Последние фразы Климников произносил почти беззвучно. Но до конца договорил. И, помолчав, добавил:
— Ты прости меня, Жоглов. Не в свое полез. Но мне теперь можно. Мне все можно. А жаль…
Он, безусловно, знал о тяжести своего положения. Алексей Иванович понял это окончательно. Но теперь его это беспокоило уже как-то исподволь. Он думал над словами Климникова.
…А Климников уже месяц знал о том, что его ожидает. Он давно подозревал… Нехорошо было в груди, словно там живьем сидела тоска. Даже когда дотрагивался, чувствовал: тут вот именно и сидит она, тоска эта. И на осмотре он видел, как погасли и словно отдалились от него глаза профессора Арефьева, точно между ними легла какая-то стена. Потом, дней через двадцать после обследования, Климников поднялся на второй этаж, вошел к Арефьеву и не дал тому ни минуты передышки.
— Я должен все знать.
Вежливо и с холодноватой предупредительностью, с какой всегда говорил с больными, Арефьев улыбнулся и сказал:
— Что знать-то! Знать положено нам. А вам — лечиться. Мы за вас отвечаем. А если очень хочется, пожалуйста: у вас застарелое воспаление легких.

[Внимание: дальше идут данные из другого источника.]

(** Where a thread is on its way to the page of an address: at a node of a level,
    to read its child; about to make a child; with a child to exchange in; with a
    child to delete and what the exchange found; at the page; at a null
    pointer. *)
Inductive thread : Type :=
| At (n : nat) (Level : nat)
| New (n : nat) (l : nat)
| Cas (n : nat) (l : nat) (new_item : nat)
| Drop (new_item : nat) (l : nat) (n : option nat)
| Done (page : nat)
| Null.

(** One step of a thread: [c] is the address that [new] returns, [spurious] a
    failure of the exchange without a reason. *)
Definition thread_step (addr : Z) (c : nat) (spurious : bool) (s : tree) (t : thread) : tree * thread :=
  match t with
  | At n O => (s, Done n)
  | At n (S l) =>
      match slots s !! (n, node_index (S l) addr) with
      | Some n' => (s, At n' l)
      | None => (s, New n l)
      end
  | New n l => ({| slots := slots s; live := {[c]} ∪ live s |}, Cas n l c)
  | Cas n l new_item =>
      match slots s !! (n, node_index (S l) addr) with
      | Some n' => (s, Drop new_item l (Some n'))
      | None =>
          if spurious then (s, Drop new_item l None)
          else ({| slots := <[(n, node_index (S l) addr) := new_item]> (slots s); live := live s |}, At new_item l)
      end
  | Drop new_item l n =>
      ({| slots := slots s; live := live s ∖ {[new_item]} |},
       match n with Some n' => At n' l | None => Null end)
  | Done _ | Null => (s, t)
  end.
Definition finished (t : thread) : bool := match t with Done _ | Null => true | _ => false end.

(** Threads with the addresses that they look up. *)
Definition config : Type := tree * list (Z * thread).
Inductive step (weak : bool) : config → config → Prop :=
| thread_steps s ts i addr t c spurious s' t' :
    ts !! i = Some (addr, t) → finished t = false → c ∉ live s → (spurious = true → weak = true) →
    thread_step addr c spurious s t = (s', t') →
    step weak (s, ts) (s', <[i := (addr, t')]> ts).
(** A tree that holds its root only, and threads that start at it. *)
Definition start (root : nat) (addrs : list Z) : config :=
  ({| slots := ∅; live := {[root]} |}, (λ a, (a, At root top)) <$> addrs).

(** ** Paths *)

(** The node of an address at a level. *)
Fixpoint reach (s : tree) (root : nat) (addr : Z) (k : nat) : option nat :=
  match k with
  | O => Some root
  | S k => n ← reach s root addr k; slots s !! (n, node_index (top - k) addr)
  end.
(** [k] levels of two addresses agree. *)
Definition same_path (k : nat) (a b : Z) : Prop :=
  ∀ j, (j < k)%nat → node_index (top - j) a = node_index (top - j) b.

Lemma reach_same s root a b k : same_path k a b → reach s root a k = reach s root b k.
Proof.
  induction k as [|k IH]; intros Hp; [done|]. cbn. rewrite IH by (intros j Hj; apply Hp; lia).
  by rewrite (Hp k) by lia.
Qed.

(** What holds of the tree: children of nodes in use are in use, have one parent
    each, and are not the root. *)
Record tree_ok (root : nat) (s : tree) : Prop := {
  t_root : root ∈ live s;
  t_parent : ∀ n i c, slots s !! (n, i) = Some c → n ∈ live s;
  t_child : ∀ n i c, slots s !! (n, i) = Some c → c ∈ live s ∧ c ≠ root;
  t_inj : ∀ k k' c, slots s !! k = Some c → slots s !! k' = Some c → k = k'
}.
(** A child that is not in the tree yet belongs to one thread. *)
Definition owns (t : thread) : option nat :=
  match t with Cas _ _ c | Drop c _ _ => Some c | _ => None end.
(** A thread is on the path of its address. *)
Definition thread_ok (root : nat) (s : tree) (addr : Z) (t : thread) : Prop :=
  match t with
  | At n l => (l ≤ top)%nat ∧ reach s root addr (top - l) = Some n
  | New n l | Cas n l _ => (S l ≤ top)%nat ∧ reach s root addr (top - S l) = Some n
  | Drop _ l (Some n) => (S l ≤ top)%nat ∧ reach s root addr (top - l) = Some n
  | Drop _ l None => True
  | Done n => reach s root addr top = Some n
  | Null => True
  end.
Definition private (root : nat) (s : tree) (c : nat) : Prop :=
  c ∈ live s ∧ c ≠ root ∧ (∀ k, slots s !! k ≠ Some c) ∧ ∀ i, slots s !! (c, i) = None.
Record config_ok (root : nat) (x : config) : Prop := {
  c_tree : tree_ok root x.1;
  c_thread : ∀ i addr t, x.2 !! i = Some (addr, t) → thread_ok root x.1 addr t;
  c_private : ∀ i addr t c, x.2 !! i = Some (addr, t) → owns t = Some c → private root x.1 c;
  c_owner : ∀ i j a b t u c, x.2 !! i = Some (a, t) → x.2 !! j = Some (b, u) →
    owns t = Some c → owns u = Some c → i = j
}.

(** ** The invariant is kept *)

Context (root : nat).
Local Abbreviation reach' s := (reach s root).

(** Children are never replaced. *)
Definition grows (s s' : tree) : Prop := ∀ k c, slots s !! k = Some c → slots s' !! k = Some c.
Lemma grows_refl s : grows s s.
Proof. by intros k c. Qed.
Lemma grows_live s X : grows s {| slots := slots s; live := X |}.
Proof. by intros k c. Qed.
#[local] Hint Resolve grows_refl grows_live : core.
Lemma reach_grows s s' a k n : grows s s' → reach' s a k = Some n → reach' s' a k = Some n.
Proof.
  intros Hg. revert n. induction k as [|k IH]; intros n Hr; [done|]. cbn in *.
  apply bind_Some in Hr as (m & Hm & Hs). rewrite (IH m Hm). cbn. by apply Hg.
Qed.
Lemma thread_grows s s' a t : grows s s' → thread_ok root s a t → thread_ok root s' a t.
Proof.
  intros Hg. destruct t as [n l|n l|n l c|c l [n|]|n|]; cbn; try done; try (intros [? ?]; split; [done|]);
    try intros ?; by eapply reach_grows.
Qed.
Lemma reach_public s a k n : reach' s a k = Some n → n = root ∨ ∃ k, slots s !! k = Some n.
Proof.
  destruct k; cbn; [intros [= <-]; by left|]. intros (m & _ & Hs)%bind_Some. right. by eexists.
Qed.
Lemma reach_live s a k n : tree_ok root s → reach' s a k = Some n → n ∈ live s.
Proof.
  intros Hs [->|[[m i] Hk]]%reach_public; [apply Hs|]. by apply (t_child _ _ Hs m i n).
Qed.
Lemma reach_next s a l n c : (S l ≤ top)%nat → reach' s a (top - S l) = Some n →
  slots s !! (n, node_index (S l) a) = Some c → reach' s a (top - l) = Some c.
Proof.
  intros Hl Hr Hs. replace (top - l)%nat with (S (top - S l)) by lia. cbn. rewrite Hr. cbn.
  by replace (top - (top - S l))%nat with (S l) by lia.
Qed.
Lemma not_private s a k n c : reach' s a k = Some n → private root s c → n ≠ c.
Proof. intros [->|[q Hq]]%reach_public (_ & Hr & Hn & _); [done|]. intros ->. by apply (Hn q). Qed.

(** One thread moves from [t] to [t']; others keep what they own. *)
Lemma config_update s s' ts i a t t' : config_ok root (s, ts) → ts !! i = Some (a, t) →
  tree_ok root s' → grows s s' → thread_ok root s' a t' →
  (∀ c, owns t' = Some c → private root s' c ∧ (owns t = Some c ∨ c ∉ live s)) →
  (∀ c, private root s c → owns t ≠ Some c → private root s' c) →
  config_ok root (s', <[i := (a, t')]> ts).
Proof.
  intros [Ht Hth Hp Ho] Hi Hs' Hg Hok Hnew Hold. cbn in *.
  assert (∀ j b u c, j ≠ i → ts !! j = Some (b, u) → owns u = Some c → owns t' ≠ Some c) as Hdiff.
  { intros j b u c Hj Hu Hc Hc'. destruct (Hnew c Hc') as [_ [Hc2|Hc2]]; [by apply Hj; eapply Ho|].
    apply Hc2. by apply (Hp j b u c). }
  split; cbn; [done|..].
  - intros j b u Hj. apply list_lookup_insert_Some in Hj as [(<- & [= <- <-] & _)|[_ Hj]]; [done|].
    eapply thread_grows; [done|by eapply Hth].
  - intros j b u c Hj Hc. apply list_lookup_insert_Some in Hj as [(<- & [= <- <-] & _)|[Hne Hj]]; [by apply Hnew|].
    apply Hold; [by eapply Hp|]. intros Hc'. apply Hne. by eapply Ho.
  - intros j k b1 b2 u1 u2 c Hj Hk Hu1 Hu2.
    apply list_lookup_insert_Some in Hj as [(<- & [= <- <-] & _)|[Hnj Hj]];
      apply list_lookup_insert_Some in Hk as [(<- & [= <- <-] & _)|[Hnk Hk]]; try done.
    + exfalso. by eapply (Hdiff k).
    + exfalso. by eapply (Hdiff j).
    + by eapply Ho.
Qed.

(** Allocation, exchange and deletion, seen from the tree. *)
Lemma elem_drop (X : gset nat) c d : c ∈ X → c ≠ d → c ∈ X ∖ {[d]}.
Proof. set_solver. Qed.
Lemma tree_new s c : tree_ok root s → c ∉ live s →
  let s' := {| slots := slots s; live := {[c]} ∪ live s |} in
  tree_ok root s' ∧ private root s' c ∧ ∀ d, private root s d → private root s' d.
Proof.
  intros [H1 H2 H3 H4] Hc s'. assert (∀ d, d ∈ live s → d ∈ live s') as Hl by (intros d; apply elem_of_union_r).
  split_and!.
  - split; [by apply Hl| | |done]; intros n i d Hd; [by eapply Hl, H2|]. apply H3 in Hd as [? ?]. split; [by apply Hl|done].
  - split_and!; [apply elem_of_union_l, elem_of_singleton_2; done|by intros ->| |]; cbn.
    + intros [n i] Hn. by apply H3 in Hn as [? _].
    + intros i. destruct (slots s !! (c, i)) eqn:E; [by apply H2 in E|done].
  - intros d (? & ? & ? & ?). split_and!; [by apply Hl|done..].
Qed.
Lemma tree_link s a l n d : tree_ok root s → (S l ≤ top)%nat → reach' s a (top - S l) = Some n →
  slots s !! (n, node_index (S l) a) = None → private root s d →
  let s' := {| slots := <[(n, node_index (S l) a) := d]> (slots s); live := live s |} in
  tree_ok root s' ∧ grows s s' ∧ reach' s' a (top - l) = Some d ∧ ∀ c, private root s c → c ≠ d → private root s' c.
Proof.
  intros Hs Hl Hr Hn (Hd1 & Hd2 & Hd3 & Hd4) s'. pose proof (reach_live s a _ n Hs Hr) as Hln.
  destruct Hs as [H1 H2 H3 H4].
  assert (grows s s') as Hg by (intros k c Hk; cbn; rewrite lookup_insert_ne; [done|intros <-; congruence]).
  split; [split; cbn; [done|..]|split; [done|split]].
  - intros n' j c [([= <- <-] & _)|[_ Hj]]%lookup_insert_Some; [done|by eapply H2].
  - intros n' j c [(_ & <-)|[_ Hj]]%lookup_insert_Some; [done|by eapply H3].
  - intros k k' c [(<- & <-)|[_ Hk]]%lookup_insert_Some [(<- & Hc)|[_ Hk']]%lookup_insert_Some; subst; try done.
    + by apply Hd3 in Hk'.
    + by apply Hd3 in Hk.
    + by eapply H4.
  - apply (reach_next _ a l n d); [done|by eapply reach_grows|]. cbn. by rewrite lookup_insert_eq.
  - intros c Hc Hne. pose proof (not_private s a _ n c Hr Hc). destruct Hc as (? & ? & Hc3 & Hc4).
    split_and!; cbn; [done..| |].
    + intros k [(_ & ->)|[_ Hk]]%lookup_insert_Some; [done|by apply (Hc3 k)].
    + intros j. rewrite lookup_insert_ne by congruence. apply Hc4.
Qed.
Lemma tree_drop s d : tree_ok root s → private root s d →
  let s' := {| slots := slots s; live := live s ∖ {[d]} |} in
  tree_ok root s' ∧ grows s s' ∧ ∀ c, private root s c → c ≠ d → private root s' c.
Proof.
  intros [H1 H2 H3 H4] (Hd1 & Hd2 & Hd3 & Hd4) s'.
  split; [split; cbn; [by apply elem_drop| | |done]|split; [by intros k c|]].
  - intros n j c Hj. apply elem_drop; [by eapply H2|]. intros ->. congruence.
  - intros n j c Hj. destruct (H3 _ _ _ Hj). split; [|done]. apply elem_drop; [done|]. intros ->. by apply Hd3 in Hj.
  - intros c (? & ? & ? & ?) Hne. split_and!; [by apply elem_drop|done..].
Qed.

Но Арефьев Климникова не провел: именно профессионализм не смог обмануть секретаря обкома. Он сказал жестко:
— Ерунда, профессор. Я должен знать. Вы что же думаете: я начну метать икру и плакать в жилетку? Я — коммунист и привык правде смотреть в глаза. Я должен знать. Это — рак? Или как вы его там называете…
Арефьев молча глядел на него и был ошеломлен.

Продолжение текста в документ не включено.